> [Exercise input]
........

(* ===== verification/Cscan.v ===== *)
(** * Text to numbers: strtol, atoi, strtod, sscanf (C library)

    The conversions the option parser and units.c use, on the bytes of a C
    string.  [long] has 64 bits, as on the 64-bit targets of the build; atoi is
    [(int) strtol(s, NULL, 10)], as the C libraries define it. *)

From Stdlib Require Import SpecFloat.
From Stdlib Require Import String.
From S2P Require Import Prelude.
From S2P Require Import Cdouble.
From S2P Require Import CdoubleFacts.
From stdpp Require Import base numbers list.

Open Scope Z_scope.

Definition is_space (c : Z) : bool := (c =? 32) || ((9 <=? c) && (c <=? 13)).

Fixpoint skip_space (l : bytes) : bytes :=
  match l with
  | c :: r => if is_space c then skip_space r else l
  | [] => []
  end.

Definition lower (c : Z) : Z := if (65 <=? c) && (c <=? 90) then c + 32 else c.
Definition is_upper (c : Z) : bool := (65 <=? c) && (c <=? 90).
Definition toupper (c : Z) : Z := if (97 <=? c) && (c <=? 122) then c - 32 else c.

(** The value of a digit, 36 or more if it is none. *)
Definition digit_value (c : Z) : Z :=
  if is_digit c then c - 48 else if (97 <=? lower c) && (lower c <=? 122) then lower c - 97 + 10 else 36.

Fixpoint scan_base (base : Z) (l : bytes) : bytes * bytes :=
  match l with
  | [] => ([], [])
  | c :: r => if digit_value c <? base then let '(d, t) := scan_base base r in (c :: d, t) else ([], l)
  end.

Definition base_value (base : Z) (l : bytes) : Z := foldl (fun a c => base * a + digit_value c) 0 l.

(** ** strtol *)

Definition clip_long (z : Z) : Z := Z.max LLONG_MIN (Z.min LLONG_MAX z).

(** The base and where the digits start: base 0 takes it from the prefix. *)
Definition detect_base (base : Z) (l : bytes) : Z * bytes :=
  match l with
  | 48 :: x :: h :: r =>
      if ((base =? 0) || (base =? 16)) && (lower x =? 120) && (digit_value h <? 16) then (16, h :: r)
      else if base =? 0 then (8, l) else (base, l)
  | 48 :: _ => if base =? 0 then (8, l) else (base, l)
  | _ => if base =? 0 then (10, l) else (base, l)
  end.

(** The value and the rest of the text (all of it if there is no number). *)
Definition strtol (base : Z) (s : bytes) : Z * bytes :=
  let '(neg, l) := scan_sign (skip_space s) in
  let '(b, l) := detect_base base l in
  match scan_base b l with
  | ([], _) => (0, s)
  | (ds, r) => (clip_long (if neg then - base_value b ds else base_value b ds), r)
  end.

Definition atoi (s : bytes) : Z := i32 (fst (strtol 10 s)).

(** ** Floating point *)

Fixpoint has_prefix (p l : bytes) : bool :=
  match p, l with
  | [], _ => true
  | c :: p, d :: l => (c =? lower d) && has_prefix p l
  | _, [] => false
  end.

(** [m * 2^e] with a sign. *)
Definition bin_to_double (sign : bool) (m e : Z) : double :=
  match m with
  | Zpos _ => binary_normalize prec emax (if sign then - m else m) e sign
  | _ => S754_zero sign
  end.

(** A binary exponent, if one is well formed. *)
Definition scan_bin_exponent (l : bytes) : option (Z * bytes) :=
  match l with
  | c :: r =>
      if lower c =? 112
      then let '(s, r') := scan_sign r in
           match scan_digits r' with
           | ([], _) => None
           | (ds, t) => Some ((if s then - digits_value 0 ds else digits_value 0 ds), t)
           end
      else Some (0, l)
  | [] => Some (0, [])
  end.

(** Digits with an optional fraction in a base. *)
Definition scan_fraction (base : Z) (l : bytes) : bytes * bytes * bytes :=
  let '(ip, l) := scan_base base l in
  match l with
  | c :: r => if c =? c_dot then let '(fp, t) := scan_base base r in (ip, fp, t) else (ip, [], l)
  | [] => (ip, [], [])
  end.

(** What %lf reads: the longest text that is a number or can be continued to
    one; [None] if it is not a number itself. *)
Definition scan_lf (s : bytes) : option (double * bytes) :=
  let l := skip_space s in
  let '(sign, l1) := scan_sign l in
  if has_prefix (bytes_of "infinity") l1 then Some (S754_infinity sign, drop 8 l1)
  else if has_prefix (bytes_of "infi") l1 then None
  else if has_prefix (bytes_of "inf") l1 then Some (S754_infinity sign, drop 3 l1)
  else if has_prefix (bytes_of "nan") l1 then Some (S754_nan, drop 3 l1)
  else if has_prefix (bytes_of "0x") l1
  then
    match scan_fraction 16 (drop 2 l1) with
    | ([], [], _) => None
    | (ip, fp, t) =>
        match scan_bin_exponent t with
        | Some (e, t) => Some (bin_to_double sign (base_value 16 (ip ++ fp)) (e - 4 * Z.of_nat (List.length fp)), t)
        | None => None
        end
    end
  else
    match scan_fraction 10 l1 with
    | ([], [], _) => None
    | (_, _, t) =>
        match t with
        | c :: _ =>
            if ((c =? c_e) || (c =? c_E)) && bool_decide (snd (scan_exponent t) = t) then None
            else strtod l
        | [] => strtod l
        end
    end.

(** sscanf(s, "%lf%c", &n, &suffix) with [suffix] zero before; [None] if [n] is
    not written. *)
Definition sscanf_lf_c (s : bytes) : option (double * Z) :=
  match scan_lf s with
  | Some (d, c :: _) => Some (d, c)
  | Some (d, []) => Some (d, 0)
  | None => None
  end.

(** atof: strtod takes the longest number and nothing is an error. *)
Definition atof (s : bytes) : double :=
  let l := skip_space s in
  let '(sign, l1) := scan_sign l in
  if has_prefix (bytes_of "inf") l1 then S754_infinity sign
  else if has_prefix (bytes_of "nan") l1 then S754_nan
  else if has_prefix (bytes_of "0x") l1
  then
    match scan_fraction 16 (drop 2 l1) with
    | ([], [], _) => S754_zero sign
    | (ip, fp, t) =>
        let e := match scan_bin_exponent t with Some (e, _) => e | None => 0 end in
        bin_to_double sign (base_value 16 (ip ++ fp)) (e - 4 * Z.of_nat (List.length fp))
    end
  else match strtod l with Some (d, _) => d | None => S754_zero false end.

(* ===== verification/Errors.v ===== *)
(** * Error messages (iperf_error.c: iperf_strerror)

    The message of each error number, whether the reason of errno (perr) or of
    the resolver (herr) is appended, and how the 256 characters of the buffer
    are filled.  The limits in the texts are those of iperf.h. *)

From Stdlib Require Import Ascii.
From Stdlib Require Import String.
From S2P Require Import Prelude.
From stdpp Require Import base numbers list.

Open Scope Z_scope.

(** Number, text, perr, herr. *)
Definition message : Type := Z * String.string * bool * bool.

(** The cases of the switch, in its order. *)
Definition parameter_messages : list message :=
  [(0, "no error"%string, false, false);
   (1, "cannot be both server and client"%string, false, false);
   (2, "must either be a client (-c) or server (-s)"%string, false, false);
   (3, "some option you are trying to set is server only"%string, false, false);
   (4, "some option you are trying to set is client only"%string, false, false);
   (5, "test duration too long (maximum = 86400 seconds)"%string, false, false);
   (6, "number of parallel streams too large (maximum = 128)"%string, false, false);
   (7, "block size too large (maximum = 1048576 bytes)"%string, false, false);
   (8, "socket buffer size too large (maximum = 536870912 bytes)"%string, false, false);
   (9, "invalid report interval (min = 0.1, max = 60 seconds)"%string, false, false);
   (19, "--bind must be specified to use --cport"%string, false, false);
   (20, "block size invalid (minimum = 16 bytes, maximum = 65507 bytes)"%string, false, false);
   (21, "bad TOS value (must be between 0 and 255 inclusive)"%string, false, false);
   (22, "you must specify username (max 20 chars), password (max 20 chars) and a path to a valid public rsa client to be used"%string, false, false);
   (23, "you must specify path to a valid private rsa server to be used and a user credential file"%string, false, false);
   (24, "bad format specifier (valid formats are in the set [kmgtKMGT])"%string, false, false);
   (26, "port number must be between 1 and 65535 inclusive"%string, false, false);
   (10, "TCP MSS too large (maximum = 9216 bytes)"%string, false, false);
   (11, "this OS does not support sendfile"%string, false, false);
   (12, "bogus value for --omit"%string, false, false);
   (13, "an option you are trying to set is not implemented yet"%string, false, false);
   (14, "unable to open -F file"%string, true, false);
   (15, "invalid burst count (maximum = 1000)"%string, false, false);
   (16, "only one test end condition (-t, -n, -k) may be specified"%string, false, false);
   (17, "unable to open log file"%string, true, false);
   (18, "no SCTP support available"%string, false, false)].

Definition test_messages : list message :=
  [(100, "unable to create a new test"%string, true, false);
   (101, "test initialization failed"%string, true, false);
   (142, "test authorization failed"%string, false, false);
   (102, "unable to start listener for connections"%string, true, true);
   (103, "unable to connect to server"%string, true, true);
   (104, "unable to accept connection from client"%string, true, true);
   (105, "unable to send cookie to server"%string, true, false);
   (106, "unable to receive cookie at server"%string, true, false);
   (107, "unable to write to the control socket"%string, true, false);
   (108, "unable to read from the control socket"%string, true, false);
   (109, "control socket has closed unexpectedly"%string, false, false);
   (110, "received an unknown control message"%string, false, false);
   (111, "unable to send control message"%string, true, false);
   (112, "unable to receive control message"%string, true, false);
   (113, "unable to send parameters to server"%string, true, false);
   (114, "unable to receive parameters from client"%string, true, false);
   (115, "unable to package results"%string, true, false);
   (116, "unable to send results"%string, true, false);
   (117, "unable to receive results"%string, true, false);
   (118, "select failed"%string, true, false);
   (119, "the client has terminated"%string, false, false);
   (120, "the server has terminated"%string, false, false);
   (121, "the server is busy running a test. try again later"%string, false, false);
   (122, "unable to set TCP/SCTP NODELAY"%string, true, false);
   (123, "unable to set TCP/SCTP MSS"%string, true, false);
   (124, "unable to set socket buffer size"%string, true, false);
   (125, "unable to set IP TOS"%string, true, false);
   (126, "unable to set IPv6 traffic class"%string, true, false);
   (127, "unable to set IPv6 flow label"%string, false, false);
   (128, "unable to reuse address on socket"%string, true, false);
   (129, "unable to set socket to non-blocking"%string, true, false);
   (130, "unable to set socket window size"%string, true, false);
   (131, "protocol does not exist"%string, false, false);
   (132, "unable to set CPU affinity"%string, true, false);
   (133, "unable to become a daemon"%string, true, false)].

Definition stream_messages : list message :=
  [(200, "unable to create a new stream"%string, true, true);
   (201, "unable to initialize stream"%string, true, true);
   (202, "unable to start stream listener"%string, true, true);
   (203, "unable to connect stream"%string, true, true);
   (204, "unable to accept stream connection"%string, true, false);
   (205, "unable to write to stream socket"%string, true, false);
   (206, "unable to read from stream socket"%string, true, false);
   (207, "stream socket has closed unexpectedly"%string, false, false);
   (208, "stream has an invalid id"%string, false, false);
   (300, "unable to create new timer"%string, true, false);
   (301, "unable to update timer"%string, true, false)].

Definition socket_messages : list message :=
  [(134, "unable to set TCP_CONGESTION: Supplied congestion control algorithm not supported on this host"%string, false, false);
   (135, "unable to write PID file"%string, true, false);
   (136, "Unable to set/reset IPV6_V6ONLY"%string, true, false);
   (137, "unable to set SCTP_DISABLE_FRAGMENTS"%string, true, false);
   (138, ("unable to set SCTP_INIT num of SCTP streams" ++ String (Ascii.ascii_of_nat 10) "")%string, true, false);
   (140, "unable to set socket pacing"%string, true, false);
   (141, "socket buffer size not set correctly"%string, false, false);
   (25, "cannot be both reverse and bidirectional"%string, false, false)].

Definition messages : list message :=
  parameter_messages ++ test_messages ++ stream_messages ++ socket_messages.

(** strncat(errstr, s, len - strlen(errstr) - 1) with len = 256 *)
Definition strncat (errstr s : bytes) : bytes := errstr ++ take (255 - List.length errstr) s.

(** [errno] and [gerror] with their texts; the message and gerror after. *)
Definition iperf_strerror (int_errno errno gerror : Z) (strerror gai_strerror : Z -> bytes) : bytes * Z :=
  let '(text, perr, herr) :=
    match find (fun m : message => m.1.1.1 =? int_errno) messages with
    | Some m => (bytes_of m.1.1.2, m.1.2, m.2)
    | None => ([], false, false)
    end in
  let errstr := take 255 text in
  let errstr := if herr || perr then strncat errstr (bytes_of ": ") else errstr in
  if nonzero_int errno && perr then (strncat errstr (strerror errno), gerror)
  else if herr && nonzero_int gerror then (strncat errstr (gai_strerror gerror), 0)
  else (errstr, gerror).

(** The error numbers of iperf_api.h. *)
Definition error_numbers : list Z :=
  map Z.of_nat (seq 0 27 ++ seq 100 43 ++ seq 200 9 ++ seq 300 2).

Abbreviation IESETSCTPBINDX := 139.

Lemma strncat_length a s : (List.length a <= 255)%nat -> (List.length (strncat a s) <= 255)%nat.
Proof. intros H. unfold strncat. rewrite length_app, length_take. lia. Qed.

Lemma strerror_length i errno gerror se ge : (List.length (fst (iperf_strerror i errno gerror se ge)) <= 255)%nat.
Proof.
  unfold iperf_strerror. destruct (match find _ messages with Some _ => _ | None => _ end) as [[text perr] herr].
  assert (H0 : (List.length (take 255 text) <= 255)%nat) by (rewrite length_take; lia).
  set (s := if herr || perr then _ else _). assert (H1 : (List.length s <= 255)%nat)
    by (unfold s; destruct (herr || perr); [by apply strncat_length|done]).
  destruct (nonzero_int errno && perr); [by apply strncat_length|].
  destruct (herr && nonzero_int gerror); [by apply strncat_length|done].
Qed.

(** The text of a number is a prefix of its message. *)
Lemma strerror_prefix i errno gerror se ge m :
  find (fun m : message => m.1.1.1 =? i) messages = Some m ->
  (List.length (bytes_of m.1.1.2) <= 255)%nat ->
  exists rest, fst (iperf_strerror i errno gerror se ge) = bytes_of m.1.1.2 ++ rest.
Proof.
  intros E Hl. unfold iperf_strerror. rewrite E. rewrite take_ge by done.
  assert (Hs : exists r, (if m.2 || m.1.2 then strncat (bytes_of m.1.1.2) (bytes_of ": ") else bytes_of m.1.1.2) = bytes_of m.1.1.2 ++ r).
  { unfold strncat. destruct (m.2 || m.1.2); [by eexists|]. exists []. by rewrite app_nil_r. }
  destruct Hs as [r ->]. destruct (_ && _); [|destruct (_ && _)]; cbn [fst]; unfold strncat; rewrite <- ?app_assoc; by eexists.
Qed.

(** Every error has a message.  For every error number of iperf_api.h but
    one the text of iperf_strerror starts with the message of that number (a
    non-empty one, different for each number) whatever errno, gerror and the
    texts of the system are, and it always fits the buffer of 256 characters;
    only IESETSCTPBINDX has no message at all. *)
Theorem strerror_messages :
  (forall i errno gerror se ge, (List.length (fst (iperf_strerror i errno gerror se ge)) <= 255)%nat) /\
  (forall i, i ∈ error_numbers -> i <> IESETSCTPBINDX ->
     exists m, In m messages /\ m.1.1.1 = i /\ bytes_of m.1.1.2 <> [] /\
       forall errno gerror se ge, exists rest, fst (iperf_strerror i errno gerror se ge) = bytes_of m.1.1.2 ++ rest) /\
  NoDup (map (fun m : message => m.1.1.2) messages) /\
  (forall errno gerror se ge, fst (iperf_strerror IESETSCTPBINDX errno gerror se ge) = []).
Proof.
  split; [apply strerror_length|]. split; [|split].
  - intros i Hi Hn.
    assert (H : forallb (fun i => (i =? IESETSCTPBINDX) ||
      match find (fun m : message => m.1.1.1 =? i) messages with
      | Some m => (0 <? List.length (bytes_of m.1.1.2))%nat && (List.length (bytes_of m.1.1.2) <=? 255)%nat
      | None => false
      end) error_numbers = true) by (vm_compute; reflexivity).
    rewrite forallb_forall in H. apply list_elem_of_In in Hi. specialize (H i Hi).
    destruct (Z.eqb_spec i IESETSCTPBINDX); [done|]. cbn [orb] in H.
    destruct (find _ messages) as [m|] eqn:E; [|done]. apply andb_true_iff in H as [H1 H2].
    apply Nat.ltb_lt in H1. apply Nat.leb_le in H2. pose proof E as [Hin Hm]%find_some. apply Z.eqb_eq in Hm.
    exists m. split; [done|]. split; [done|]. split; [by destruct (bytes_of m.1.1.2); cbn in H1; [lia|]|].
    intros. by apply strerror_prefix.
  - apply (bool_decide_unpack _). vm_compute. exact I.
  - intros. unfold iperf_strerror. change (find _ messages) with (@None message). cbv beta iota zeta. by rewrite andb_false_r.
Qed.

........

> [Task details] Find every line above that includes the word "characters", then state how many there are and nothing more.

> [Task solution] 2